The study's origins date back to 2018 when a group of Linköping University researchers became the first to construct complementary and printable organic electrochemical circuits. In other words, both n-type and p-type polymers conduct negative and positive charges, respectively. Printed complementary organic electrochemical transistors were made available as a result of this.

The organic transistors were then optimized by the researchers so that they could be made in printing presses on thin plastic foil. The researchers stated that thousands of transistors can be produced on a single plastic substrate.

The scientists employed printed transistors to emulate the neurons and synapses of the biological system in collaboration with researchers from Lund and Gothenburg, according to the study published in Nature Communications.

"For the first time, we’re using the transistor’s ability to switch based on ion concentration to modulate the spiking frequency," said Padinhare Cholakkal Harikesh, post-doctoral researcher at the Laboratory of Organic Electronics, who take part in the study.

From prostheses to soft robotics

The signal that drives the biological system to react is provided by the spiking frequency. During the study, the researchers also discovered that the neuron-synapse link exhibits a learning behavior known as Hebbian learning. It was seen that the synapse stores information, which increases the effectiveness of signaling.

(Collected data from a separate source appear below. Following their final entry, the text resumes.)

(** A POST to the health route, and a GET under it of a path that cannot
    be decoded. *)
Lemma health_router_falls_through_witness :
  (passes Sample.vendor0 Sample.P0 ∅ (Sample.req POST "/health" "") = true
   /\ under "/health" (Sample.req POST "/health" "") = true
   /\ health_endpoint (Sample.req POST "/health" "") = false
   /\ decodable (path (Sample.req POST "/health" "")) = true
   /\ exists o,
        handle (start Sample.vendor0 Sample.P0 Sample.W_up) ∅
               (Sample.req POST "/health" "") = Some o
        /\ status <$> reply o = Some 404%Z
        /\ sent (final o) = [])
  /\ (passes Sample.vendor0 Sample.P0 ∅
        (Sample.req GET "/health/%E0%A4%A" "") = true
      /\ under "/health" (Sample.req GET "/health/%E0%A4%A" "") = true
      /\ health_endpoint (Sample.req GET "/health/%E0%A4%A" "") = false
      /\ decodable (path (Sample.req GET "/health/%E0%A4%A" "")) = false
      /\ exists o,
           handle (start Sample.vendor0 Sample.P0 Sample.W_up) ∅
                  (Sample.req GET "/health/%E0%A4%A" "") = Some o
           /\ status <$> reply o = Some 500%Z
           /\ length (logs (final o)) = 2%nat).
Proof.
  assert (Hp : passes Sample.vendor0 Sample.P0 ∅
                 (Sample.req POST "/health" "") = true) by reflexivity.
  assert (Hu : under "/health" (Sample.req POST "/health" "") = true)
    by reflexivity.
  assert (Hh : health_endpoint (Sample.req POST "/health" "") = false)
    by reflexivity.
  assert (Hp' : passes Sample.vendor0 Sample.P0 ∅
                  (Sample.req GET "/health/%E0%A4%A" "") = true)
    by reflexivity.
  assert (Hu' : under "/health" (Sample.req GET "/health/%E0%A4%A" "") = true)
    by reflexivity.
  assert (Hh' : health_endpoint (Sample.req GET "/health/%E0%A4%A" "")
                = false) by reflexivity.
  split.
  - do 3 (split; [assumption|]). split; [reflexivity|].
    destruct (health_router_falls_through Sample.vendor0 Sample.P0 Sample.W_up
                ∅ (Sample.req POST "/health" "") Hp Hu Hh)
      as (o & Ho & Hs & H404 & _).
    exists o. split; [exact Ho|]. split; [|exact Hs].
    destruct (H404 eq_refl) as [Hr _]. now rewrite Hr.
  - do 3 (split; [assumption|]). split; [reflexivity|].
    destruct (health_router_falls_through Sample.vendor0 Sample.P0 Sample.W_up
                ∅ (Sample.req GET "/health/%E0%A4%A" "") Hp' Hu' Hh')
      as (o & Ho & _ & _ & H500).
    exists o. split; [exact Ho|].
    destruct (H500 eq_refl) as [Hr Hl]. rewrite Hr, Hl. now split.
Defined.

Section Figures.

(** The memory figures of the health report are megabytes rounded to the
    nearest, halves upwards: each is within half a mebibyte of the byte
    count it stands for. *)
Theorem memory_figure_is_nearest_megabyte (bytes : Z) :
  exists m : Z,
    Health.MB bytes = JNumber (inject_Z m)
    /\ (m * 1048576 - 524288 <= bytes < m * 1048576 + 524288)%Z.
Proof.
  unfold Health.MB. eexists. split; [reflexivity|].
  unfold Math_round, Qfloor, Qplus, Qdiv, Qmult, Qinv, inject_Z. cbn.
  change (Z.pos (1 * 1024 * 1024 * 2)) with 2097152%Z.
  change (Z.pos (1 * 1024 * 1024)) with 1048576%Z.
  Z.div_mod_to_equations. lia.
Qed.

Lemma split_on_filled (sep : ascii) (s : string) : split_on sep s <> [].
Proof.
  destruct s as [|c s]; cbn; [discriminate|].
  destruct (Ascii.eqb c sep); [discriminate|].
  now destruct (split_on sep s).
Qed.

Lemma split_on_concat (s : string) :
  String.concat "," (split_on "," s) = s.
Proof.
  induction s as [|c s IH]; [reflexivity|].
  cbn [split_on]. pose proof (split_on_filled "," s) as Hne.
  destruct (Ascii.eqb_spec c ","%char) as [->|Hc];
    destruct (split_on "," s) as [|w ws] eqn:E; try contradiction.
  - cbn [String.concat] in IH |- *. now rewrite IH.
  - cbn [String.concat] in IH |- *. rewrite <- IH. now destruct ws.
Qed.

Lemma split_on_pieces (sep : ascii) (s : string) :
  Forall (fun piece => occurs sep piece = false) (split_on sep s).
Proof.
  induction s as [|c s IH]; [now repeat constructor|].
  cbn [split_on]. destruct (Ascii.eqb c sep) eqn:Ec.
  - now constructor.
  - destruct (split_on sep s) as [|w ws].
    + repeat constructor. cbn. now rewrite Ec.
    + inversion IH as [|? ? Hw Hws]; subst. constructor; [|exact Hws].
      cbn. now rewrite Ec.
Qed.

(** The origins CORS is configured with are the pieces of
    ALLOWED_ORIGINS between its commas, untrimmed: no origin holds a
    comma, and joined by commas they give the variable back.  There is
    always at least one, the local front end when the variable is unset;
    an empty variable gives one empty origin, not the default. *)
Theorem allowed_origins_are_the_pieces (P : process) :
  allowed_origins P <> []
  /\ match ALLOWED_ORIGINS (env P) with
     | Some s => String.concat "," (allowed_origins P) = s
                 /\ Forall (fun origin => occurs "," origin = false)
                           (allowed_origins P)
     | None => allowed_origins P = ["http://localhost:3000"]
     end
  /\ (ALLOWED_ORIGINS (env P) = Some "" -> allowed_origins P = [""]).
Proof.
  unfold allowed_origins. destruct (ALLOWED_ORIGINS (env P)) as [s|].
  - split; [apply split_on_filled|].
    split; [split; [apply split_on_concat|apply split_on_pieces]|].
    intros H. now simplify_eq.
  - split; [discriminate|]. split; [reflexivity|discriminate].
Qed.
Lemma completed_on_third_query_witness :
  auth_ok env_completed /\ submit_ok env_completed /\ body_ok post_body /\
  status_of (status_reply env_completed 0) = Some (PyStr "Pending") /\
  status_of (status_reply env_completed 1) = Some (PyStr "InProgress") /\
  status_of (status_reply env_completed 2) = Some (PyStr "Completed") /\
  exists w',
    do_POST env_completed post_body (start ∅) = Some (Ok tt w') /\
    queries w' = 3 /\
    outcome_of (do_POST env_completed post_body (start ∅)) = Some Success.
Proof.
  split; [apply script_env_auth_ok|].
  split; [apply script_env_submit_ok|].
  split; [apply post_body_ok|].
  split; [reflexivity|]. split; [reflexivity|]. split; [reflexivity|].
  destruct (completed_on_third_query env_completed post_body ∅
              (script_env_auth_ok _ _) (script_env_submit_ok _ _) post_body_ok
              eq_refl eq_refl eq_refl)
    as (o & Ho & Hq & Hsuccess & _ & Hreturns & _).
  assert (Hret : returned o = true).
  { apply (Hreturns [("u1", "a")]).
    - apply script_env_storage_ok.
    - eexists. repeat split; reflexivity.
    - intros x [<-|[]]. reflexivity. }
  destruct o as [[] w'|e w']; [|discriminate Hret].
  exists w'. split; [exact Ho|]. split; [exact Hq|].
  rewrite Ho. apply Hsuccess. reflexivity.
Defined.

(** *** C8 *)

Lemma same_name_leaves_one_file :
  ~ writes_every_file env_completed [("u1", "a"); ("u2", "a")].
Proof.
  intros (w' & Hrun & Hsize & _). vm_compute in Hrun. injection Hrun as <-.
  vm_compute in Hsize. discriminate.
Qed.
(** * Ionic range slider and pull-to-refresh: a shallow embedding

    Two components are embedded:
    - [src/components/range/range.ts] (classes [RangeKnob] and [Range]),
      in module [Slider];
    - [packages/core/src/components/refresher/refresher.tsx] (class
      [Refresher]), in module [Pull].

    Number model.  A JavaScript [number] that is finite is a rational
    ([Q]); the integer-valued fields of the slider ([_min], [_max],
    [_step], a knob's [_val]) are [Z], because every write to them goes
    through [Math.round].  Rounding error and the infinities are outside
    this model.  [NaN] is inside it where the source itself tests for it:
    the value handed to a knob's [value] setter and the argument of the
    [min]/[max]/[step] setters (see [Slider.jsval]), and the [deltaY] of
    a move sample of the refresher (see [Pull.Delta] and
    [Pull.onMove_any]).  Division is [Qdiv]; it agrees with JavaScript
    whenever the divisor is not zero, and every statement below that
    depends on a quotient assumes a non-zero divisor. *)

From Stdlib Require Import ZArith QArith Qround Qminmax Qabs.
From Stdlib Require Import Lia Lqa List Bool String.
Import ListNotations.

Local Open Scope Q_scope.

(** ** JavaScript built-ins used by both components *)

(** [Math.round]: the closest integer, a tie going towards +infinity. *)
Definition Math_round (x : Q) : Z := Qfloor (x + (1 # 2)).

Definition Math_min (a b : Q) : Q := Qmin a b.
Definition Math_max (a b : Q) : Q := Qmax a b.
Definition Math_abs (a : Q) : Q := Qabs a.

(** Strict and non-strict comparisons on numbers, as booleans. *)
Definition Qltb (a b : Q) : bool := negb (Qle_bool b a).
Definition Qgtb (a b : Q) : bool := Qltb b a.

(** A synchronous run either returns or throws; in both cases the
    mutations made so far persist. *)
Inductive result (S : Type) : Type :=
| Returns (s : S)
| Throws (s : S).
Arguments Returns {S} s.
Arguments Throws {S} s.

Definition state_of {S : Type} (o : result S) : S :=
  match o with Returns s | Throws s => s end.

Definition andThen {S : Type} (o : result S) (k : S -> result S) : result S :=
  match o with
  | Returns s => k s
  | Throws s => Throws s
  end.

Notation "o >>> k" := (andThen o k) (at level 50, left associativity).

Definition returned {S : Type} (o : result S) : bool :=
  match o with Returns _ => true | Throws _ => false end.
(** The state shared by all requests: the counter of the limiter and the
    calls of [spawnClaude] made so far. *)
Record Server : Type := {
  activeProcesses : Z;
  spawnCalls : list (list string)
}.

Definition acquire (cfg : Config) (srv : Server) : bool * Server :=
  let '(ok, n) := acquireSlot cfg (activeProcesses srv) in
  (ok, {| activeProcesses := n; spawnCalls := spawnCalls srv |}).

Definition release (srv : Server) : Server :=
  {| activeProcesses := releaseSlot (activeProcesses srv); spawnCalls := spawnCalls srv |}.

Definition spawnClaude (args : list string) (srv : Server) : Server :=
  {| activeProcesses := activeProcesses srv; spawnCalls := spawnCalls srv ++ [args] |}.

(** *** Streaming *)

(** The variables of one streaming request, with its response. *)
Record StreamReq : Type := {
  meta : Direct.Meta;
  buffer : string;
  stderr : string;
  sentContent : bool;
  finished : bool;
  killed : bool;                (* proc.kill('SIGTERM') was called *)
  res : Res
}.

Definition with_res (r : Res) (sent : bool) (q : StreamReq) : StreamReq :=
  {| meta := meta q; buffer := buffer q; stderr := stderr q;
     sentContent := sent; finished := finished q; killed := killed q; res := r |}.

(** [handleStreamEvent]: the response afterwards and whether content was
    sent. *)
Definition handleStreamEvent (event : Event) (r : Res) (m : Direct.Meta) : Res * bool :=
  match ev_event event with
  | Some inner =>
      if JSString.is_lit (ev_type event) "stream_event"
         && JSString.is_lit (i_type inner) "content_block_delta"
      then
        if JSString.truthy_opt (i_delta_text inner)
        then (sendSSE (Direct.chunk m (DContent (JSString.or_else (i_delta_text inner) "")) None) r,
              true)
        else (r, false)
      else (r, false)
  | None => (r, false)
  end.

(** [try { const event = JSON.parse(text); if (handleStreamEvent(...))
    sentContent = true; } catch { }] *)
Definition relay `{Runtime} (q : StreamReq) (text : string) : StreamReq :=
  match parse_cli_event text with
  | Some event =>
      let '(r, sent) := handleStreamEvent event (res q) (meta q) in
      with_res r (if sent then true else sentContent q) q
  | None => q
  end.

(** One iteration of [for (const line of lines)]. *)
Definition onLine `{Runtime} (q : StreamReq) (line : string) : StreamReq :=
  if negb (JSString.truthy (JSString.trim line)) then q else relay q line.

(** [proc.stdout.on('data')]. *)
Definition onStdout `{Runtime} (data : string) (q : StreamReq) : StreamReq :=
  let lines := JSString.split_nl (buffer q ++ data) in
  let q' := {| meta := meta q; buffer := last lines ""; stderr := stderr q;
               sentContent := sentContent q; finished := finished q;
               killed := killed q; res := res q |} in
  fold_left onLine (removelast lines) q'.

(** [proc.stderr.on('data')]. *)
Definition onStderr (data : string) (q : StreamReq) : StreamReq :=
  {| meta := meta q; buffer := buffer q; stderr := stderr q ++ data;
     sentContent := sentContent q; finished := finished q;
     killed := killed q; res := res q |}.

Definition finish (q : StreamReq) (r : Res) : StreamReq :=
  {| meta := meta q; buffer := buffer q; stderr := stderr q;
     sentContent := sentContent q; finished := true; killed := killed q; res := r |}.

(** [code === 0]; [None] is the [null] code of a process ended by a signal. *)
Definition exited_zero (code : option Z) : bool :=
  match code with Some c => (c =? 0)%Z | None => false end.

(** [code === 0 || sentContent ? 'stop' : 'error'] *)
Definition closeFinishReason (code : option Z) (sent : bool) : string :=
  if exited_zero code || sent then "stop" else "error".
Lemma make_shm_pool_descriptor_witness :
  xdg_runtime_dir obliging_system = Some "/run/user/1000"%string /\
  malloc_name obliging_system = true /\
  make_temp obliging_system ("/run/user/1000" ++ "/weston-shared-XXXXXX")
  = (5, "/run/user/1000/weston-shared-XXXXXX"%string) /\
  0 <= 5 /\
  let '(pool, data, log) := make_shm_pool obliging_system 4096 in
  count_occ sys_event_eq_dec log (SysClose 5) = 1%nat /\
  count_occ sys_event_eq_dec log
    (SysUnlink "/run/user/1000/weston-shared-XXXXXX") = 1%nat /\
  (pool <> None ->
   posix_fallocate obliging_system 5 4096 = 0 /\
   exists d, mmap obliging_system (to_size_t 4096) 5 = Some d /\
             data = Some (Some d)).
Proof.
  split; [reflexivity|]. split; [reflexivity|]. split; [reflexivity|].
  split; [lia|].
  apply (make_shm_pool_descriptor obliging_system 4096
           "/run/user/1000" "/run/user/1000/weston-shared-XXXXXX" 5);
    [reflexivity | reflexivity | reflexivity | lia].
Defined.

(** X21.  When the pool for the new size cannot be created (no
    XDG_RUNTIME_DIR, no space, no mapping, ...), [window_resize] still
    returns: the window has the new size but no surface, drawing context,
    layout or pango context, and what the old surface held has been
    released. *)
Theorem window_resize_without_pool (stride_for_width : Z -> Z) (sys : system)
    (w : window) (width height : Z) :
  win_shm w <> None ->
  fst (shm_pool_create_in sys
         (to_size_t (data_length_for_shm_surface stride_for_width
            {| rect_x := rect_x (win_rectangle w);
               rect_y := rect_y (win_rectangle w);
               rect_width := to_size_t width;
               rect_height := to_size_t height |}))) = None ->
  exists w' log,
    window_resize stride_for_width sys w width height
    = Returned (w', SysPrint "resize" :: surface_release (win_cairo_surface w) ++ log) /\
    rect_width (win_rectangle w') = to_size_t width /\
    rect_height (win_rectangle w') = to_size_t height /\
    win_cairo_surface w' = None /\
    win_cr w' = false /\ win_layout w' = false /\ win_pango_context w' = false.
Proof.
  intros Hshm Hfail. unfold window_resize, window_free_buffer, window_allocate_buffer.
  cbn [win_shm win_rectangle win_cairo_surface win_cr win_layout win_pango_context].
  destruct (win_shm w) as [shm|]; [|contradiction].
  destruct (shm_pool_create_in sys _) as [[created|] log]; cbn [fst] in Hfail;
    [discriminate|].
  eexists. eexists. split; [reflexivity|]. cbn. repeat split.
Qed.

Lemma window_resize_without_pool_witness :
  win_shm bare_window <> None /\
  fst (shm_pool_create_in homeless_system
         (to_size_t (data_length_for_shm_surface four_bytes_per_pixel
            {| rect_x := rect_x (win_rectangle bare_window);
               rect_y := rect_y (win_rectangle bare_window);
               rect_width := to_size_t 640;
               rect_height := to_size_t 480 |}))) = None /\
  exists w' log,
    window_resize four_bytes_per_pixel homeless_system bare_window 640 480
    = Returned (w', SysPrint "resize"
                      :: surface_release (win_cairo_surface bare_window) ++ log) /\
    rect_width (win_rectangle w') = to_size_t 640 /\
    rect_height (win_rectangle w') = to_size_t 480 /\
    win_cairo_surface w' = None /\
    win_cr w' = false /\ win_layout w' = false /\ win_pango_context w' = false.
Proof.
  split; [discriminate|]. split; [reflexivity|].
  apply (window_resize_without_pool four_bytes_per_pixel homeless_system
           bare_window 640 480); [discriminate | reflexivity].
Defined.
(* ===================================================================== *)
(** ** Ingestion and the loader                                          *)
(* ===================================================================== *)

Section Loader.
Context `{Numpy} `{FileSystem}.

(** [if key not in self.historical_data:
       self.historical_data[key] = generate()], inside [try]/[except]. *)
Definition process_with (key : string) (generate : M DataFrame) : M unit :=
  try_except
    (store <-- get_historical_data ;;
     match store !! key with
     | None => df <-- generate ;; set_historical_data key df
     | Some _ => ret tt
     end)
    (fun e => ret tt).

Definition _process_gldas_data (file_path : string) : M unit :=
  process_with "temperature" _generate_sample_temperature_data.

Definition _process_gpm_data (file_path : string) : M unit :=
  process_with "precipitation" _generate_sample_precipitation_data.

Definition _process_merra_data (file_path : string) : M unit :=
  process_with "wind" _generate_sample_wind_data.

Definition _process_viirs_data (file_path : string) : M unit :=
  process_with "humidity" _generate_sample_humidity_data.

Definition _process_generic_data (file_path : string) : M unit :=
  try_except
    (try_except
       (rows <-- lift (pd_read_csv file_path false) ;; ret tt)
       (fun e => rows <-- lift (pd_read_csv file_path true) ;; ret tt))
    (fun e => ret tt).
(** an enemy bullet at height 328 falling 3 per frame and a powerup at
    height 339 falling 1 per frame, each in slot 0 *)
Definition falling_world : World :=
  world_of
    (set_pool Powerups
       (<[0%nat := mkEntity true POWERUP_HEALTH (Vec2.mk (F32.of_Z 100) (F32.of_Z 339))
                     (Vec2.mk (F32.of_Z 0) (F32.of_Z 1)) (F32.of_Z 16) (F32.of_Z 16)
                     1 TFT_MAGENTA 0 0]> (pool_of Powerups Game0))
       (set_pool EnemyBullets
          (<[0%nat := mkEntity true BULLET_ENEMY (Vec2.mk (F32.of_Z 100) (F32.of_Z 328))
                        (Vec2.mk (F32.of_Z 0) (F32.of_Z 3)) (F32.of_Z 4) (F32.of_Z 8)
                        1 TFT_ORANGE 0 0]> (pool_of EnemyBullets Game0))
          Game0))
    (fun _ => 50).

(** ** The shape of the entities in play *)

(** What an entity of each array looks like while it is active: the
    values its spawner gave it, as far as no later write changes them. *)
Definition shape_ok (p : Pool) (e : Entity) : Prop :=
  match p with
  | Enemies =>
      (type e = ENEMY_BASIC /\ health e = 10 /\
       width e = F32.of_Z 20 /\ height e = F32.of_Z 20 /\
       vel e = Vec2.mk (F32.of_Z 0) (flit 15 10)) \/
      (type e = ENEMY_FAST /\ health e = 5 /\
       width e = F32.of_Z 16 /\ height e = F32.of_Z 16 /\
       vel e = Vec2.mk (F32.of_Z 0) (flit 30 10))
  | PlayerBullets =>
      width e = F32.of_Z 4 /\ height e = F32.of_Z 8 /\
      Vec2.y (vel e) = F32.of_Z (-8) /\
      (Vec2.x (vel e) = F32.of_Z (-1) \/ Vec2.x (vel e) = F32.of_Z 0 \/
       Vec2.x (vel e) = F32.of_Z 1)
  | EnemyBullets =>
      width e = F32.of_Z 4 /\ height e = F32.of_Z 8 /\
      vel e = Vec2.mk (F32.of_Z 0) (F32.of_Z 3)
  | Powerups =>
      width e = F32.of_Z 16 /\ height e = F32.of_Z 16 /\
      vel e = Vec2.mk (F32.of_Z 0) (F32.of_Z 1)
  | Explosions =>
      health e = 6 /\ 0 <= animFrame e < 6 /\ width e = height e /\
      vel e = Vec2.mk (F32.of_Z 0) (F32.of_Z 0)
  | Particles =>
      1 <= health e <= 10 /\ width e = F32.of_Z 2 /\ height e = F32.of_Z 2
  end.

(** every active entity in a slot that [S] selects has its shape *)
Definition shapes_on (S : Pool -> nat -> Prop) (g : Game) : Prop :=
  forall p i, S p i -> active (slot p i g) = true -> shape_ok p (slot p i g).
Definition in_array (p : Pool) (i : nat) : Prop := (i < capacity p)%nat.
Definition shapes_ok : Game -> Prop := shapes_on in_array.
(** every slot of the arrays but slot [j] of [q] *)
Definition all_but (q : Pool) (j : nat) (p : Pool) (i : nat) : Prop :=
  in_array p i /\ ~ (p = q /\ i = j).

(** The background offset is a whole number of pixels from 0 to 32. *)
Definition scroll_ok (g : Game) : Prop :=
  exists k, 0 <= k <= 32 /\ scrollY g = F32.of_Z k.
(** the whole number a finite [float] without fractional part stands for *)
Definition whole (f : float) : Z :=
  match f with
  | S754_finite s m e =>
      (if s then -1 else 1)
      * (if 0 <=? e then Z.pos m * 2 ^ e else Z.pos m / 2 ^ (- e))
  | _ => 0
  end.

(** ** Contact with the player *)

(** The entity in slot [i] of array [p] is active and its box meets the
    player's. *)
Definition struck (p : Pool) (g : Game) (i : nat) : bool :=
  active (slot p i g) &&
  Rect.intersects (getRect (slot p i g)) (getRect (player g)).
(** how many of the first [n] slots are struck *)
Fixpoint count_struck (p : Pool) (g : Game) (n : nat) : nat :=
  match n with
  | O => 0
  | S n' => (count_struck p g n' + (if struck p g n' then 1 else 0))%nat
  end.

(** the body the two loops against the player share; [act i] is what
    happens on contact *)
Definition contact_body (p : Pool) (act : nat -> M unit) (i : nat) : M Flow :=
  e <- read p i ;;
  if negb (active e) then ret Continue
  else
    g <- get_game ;;
    when (Rect.intersects (getRect e) (getRect (player g))) (act i) ;;
    ret Continue.

(** a game in play: two enemy bullets on the player (slots 0 and 3) and
    one far away (slot 7); one enemy on the player (slot 1) and one far
    away (slot 2) *)
Definition ambush_world : World :=
  let w := with_game (set_score 700) (exec startGame (world_of Game0 (fun _ => 50))) in
  let on_player := pos (player (game w)) in
  let bullet ps := mkEntity true BULLET_ENEMY ps (Vec2.mk (F32.of_Z 0) (F32.of_Z 3))
                     (F32.of_Z 4) (F32.of_Z 8) 1 TFT_ORANGE 0 0 in
  let enemy ps := mkEntity true ENEMY_BASIC ps (Vec2.mk (F32.of_Z 0) (flit 15 10))
                    (F32.of_Z 20) (F32.of_Z 20) 10 TFT_RED 0 0 in
  with_game (fun g =>
    set_pool Enemies
      (<[1%nat := enemy on_player]> (<[2%nat := enemy at_100]> (pool_of Enemies g)))
      (set_pool EnemyBullets
         (<[0%nat := bullet on_player]>
            (<[3%nat := bullet on_player]>
               (<[7%nat := bullet at_100]> (pool_of EnemyBullets g)))) g)) w.

(** ** Points for destroyed enemies *)

(** the number of positions at which the first list has an active
    entity and the second an inactive one *)
Fixpoint count_gone (l l' : list Entity) : nat :=
  match l, l' with
  | e :: t, e' :: t' =>
      ((if active e && negb (active e') then 1 else 0) + count_gone t t')%nat
  | _, _ => 0%nat
  end.

(** Between [g] and [g'] no slot of [enemies] has become active, and the
    score has gone up by 100 for every enemy that has gone (in [int]
    arithmetic). *)
Definition paid (g g' : Game) : Prop :=
  length (enemies g') = length (enemies g) /\
  (forall j, active (slot Enemies j g') = true -> active (slot Enemies j g) = true) /\
  (INT_MIN <= score g <= INT_MAX ->
   INT_MIN <= score g' <= INT_MAX /\
   (count_active (enemies g') <= count_active (enemies g))%nat /\
   score g' = wrap_int (score g + 100 * (Z.of_nat (count_active (enemies g))
                                         - Z.of_nat (count_active (enemies g'))))).

(** ** The buzzer *)

(** the five tones of [SoundSystem::play]: frequency and duration *)
Definition tones : list (Z * Z) :=
  [(1500, 50); (300, 200); (200, 100); (2000, 150); (800, 40)].

(** The tone channel agrees with the sound system: silent when nothing
    is marked as playing, else at the frequency of the current sound,
    which is one of the five. *)
Definition buzzer_ok (w : World) : Prop :=
  if SoundSystem.isPlaying (sound w)
  then In (SoundSystem.currentSound (sound w)) tones /\
       ledc_tone w = fst (SoundSystem.currentSound (sound w))
  else ledc_tone w = 0.

(** [wrel R m]: running [m] takes every world to one that [R] relates
    to it. *)
Definition wrel {A} (R : World -> World -> Prop) (m : M A) : Prop :=
  forall w, R w (exec m w).
Definition sounding (w w' : World) : Prop := buzzer_ok w -> buzzer_ok w'.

"We’ve developed ion-based neurons, similar to our own, that can be connected to biological systems. Organic semiconductors have numerous advantages – they’re biocompatible, biodegradable, soft and formable. They only require low voltage to operate, which is completely harmless to both plants and vertebrates", explained Chi-Yuan Yang, post-doctoral researcher at the Laboratory of Organic Electronics.

The researchers hope that artificial nerve cells can be employed for sensitive human prostheses, implantable systems for neurological disease relief, and soft intelligent robotics.